Active pass. Resets jac and residual to zero, launches each term kernel, and writes both the residual block and the Jacobian block produced by forward-mode AD.

eval_terms_sum_of_squares(scale = 1, stream = 0)

Must be called after eval_terms(). Computes grad = scale * Jᵀ * residual via jac->multiply(..., transpose_A=true). The typical Gauss-Newton convention is scale = -1.0 so the linear system to solve becomes JᵀJ d = grad.

eval_terms_passive(opt_var = nullptr, stream = 0)

Passive pass for line search or trial evaluation. Updates residual's magnitude and the per-term losses without touching the Jacobian.

get_current_loss(stream = 0)

Returns ‖residual‖². Valid after any eval_terms* call.

End-to-End Execution

The typical vector-problem loop drives a Gauss-Newton solver, as used by EmbeddedARAP and PolyVector:

RXMeshStatic rx("mesh.obj");

DiffVectorProblem<float, VertexHandle, 12> problem(rx);

// 1. Initialize opt_var.
// ... populate *problem.opt_var with a starting guess ...

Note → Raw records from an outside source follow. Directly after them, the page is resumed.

(** Buffer [i] becomes [nb], which keeps its place in the list. *)
Lemma cached_put (s t : kernel) (hs hs' : list (nat * Z)) (i : nat) (nb : buf) :
  cached s hs -> (i < NBUF)%nat -> k_bufs t = <[i := nb]> (k_bufs s) ->
  bnext nb = nxt s i -> bprev nb = prv s i -> solo t -> buf_ok t hs' i nb ->
  (forall j, (j < NBUF)%nat -> j <> i -> buf_ok t hs' j (bufof s j)) ->
  (forall j, bdev nb = ROOTDEV -> holds s (bblockno nb) j -> j = i) ->
  NoDup hs'.*1 -> (forall j n, (j, n) ∈ hs' -> (j < NBUF)%nat) -> cached t hs'.
Proof.
  intros Hc Hi E N P So Bi Bj U Hd Hn. pose proof (cached_in _ _ _ Hc Hi) as Hl.
  assert (B : forall j, bufof t j = if decide (j = i) then nb else bufof s j)
    by (intros j; apply (bufof_insert s t i j nb E Hl)).
  split; [exact So|rewrite E, length_insert; apply Hc| | | |split; assumption].
  - destruct (ca_ring _ _ Hc) as (l & Hch & Hr). exists l. split; [|exact Hr].
    eapply links_ext; [..|exact Hch]; intros y _; unfold nxt, prv; rewrite B; case_decide; subst; auto.
  - intros j Hj. rewrite B. case_decide; subst; auto.
  - intros j k b (Hj & Ej & Fj) (Hk & Ek & Fk). rewrite B in Ej, Fj, Ek, Fk. case_decide as Dj; case_decide as Dk; subst.
    + reflexivity.
    + apply U; [assumption|]. split_and!; [assumption..|congruence].
    + symmetry. apply U; [assumption|]. split_and!; [assumption..|congruence].
    + apply (ca_uniq _ _ Hc j k (bblockno (bufof s k))); split_and!; auto.
Qed.

(** The other buffers stay well formed when block [b] of the disk changes, as
    long as none of them holds that block, and when buffer [i] changes hands. *)
Lemma buf_ok_other (s t : kernel) (hs hs' : list (nat * Z)) (b : Z) (j : nat) :
  buf_ok s hs j (bufof s j) -> (j < NBUF)%nat -> ~ holds s b j ->
  (forall c, c <> b -> durable t c = durable s c) ->
  (forall n, (j, n) ∈ hs' <-> (j, n) ∈ hs) -> buf_ok t hs' j (bufof s j).
Proof.
  intros [H1 H2 H3 H4] Hj Hn Hd Hh. split; [exact H1|exact H2|intros n; rewrite Hh; apply H3|].
  intros Hf. destruct H4 as (R & L & D).
  { intros [ [j' n] [-> Hx] ]%list_elem_of_fmap. apply Hf. apply list_elem_of_fmap. exists (j', n). split; [reflexivity|].
    apply Hh, Hx. }
  split_and!; [exact R|exact L|]. intros Hv. rewrite Hd; [apply D, Hv|]. intros Eb. apply Hn.
  split_and!; [exact Hj| |exact Eb]. destruct H2 as [ [_ H2] | [H2 _] ]; [|exact H2].
  rewrite H2 in Hv. discriminate.
Qed.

// 2. Register residual terms.
problem.add_term<Op::V, 2>(
    [=] __device__(const auto& vh, auto& opt_var) {
        using ActiveT = ACTIVE_TYPE(eh);
        Eigen::Vector<ActiveT, 2> e;
        //.... compute e
        //...        
        return e;

    });

problem.add_term<Op::EV, 4>(
    [=] __device__(const auto& eh, const auto& ev, auto& opt_var) {        
        Eigen::Vector<ActiveT, 4> e;
        //.... compute e
        //...        
        return e;
    });

// 3. Allocate Jacobian / residual / grad.
problem.prep_eval();

// 4. Build a Gauss-Newton solver on top.
GaussNewtonSolver gn(problem);
gn.prep_solver(/*cg_max_iter=*/200, /*cg_abs_tol=*/1e-6f, /*cg_rel_tol=*/1e-6f);

// 5. Iterate: eval -> direction -> step.
for (int it = 0; it < max_iters; ++it) {
    problem.eval_terms();
    problem.eval_terms_sum_of_squares(-1.0f);

    gn.compute_direction();

    // Simple step; apps may do a manual line search using eval_terms_passive.
    rx.for_each_vertex(DEVICE,
        [opt_var = *problem.opt_var, dir = gn.dir] __device__(const VertexHandle& vh) {
            for (int c = 0; c < 12; ++c) opt_var(vh, c) += dir(vh, c);
        });
}

// 6. Read results.
problem.opt_var->move(DEVICE, HOST);

For the scalar variant, see Scalar Problem. For the solver API and line-search options, see Non-linear Solvers.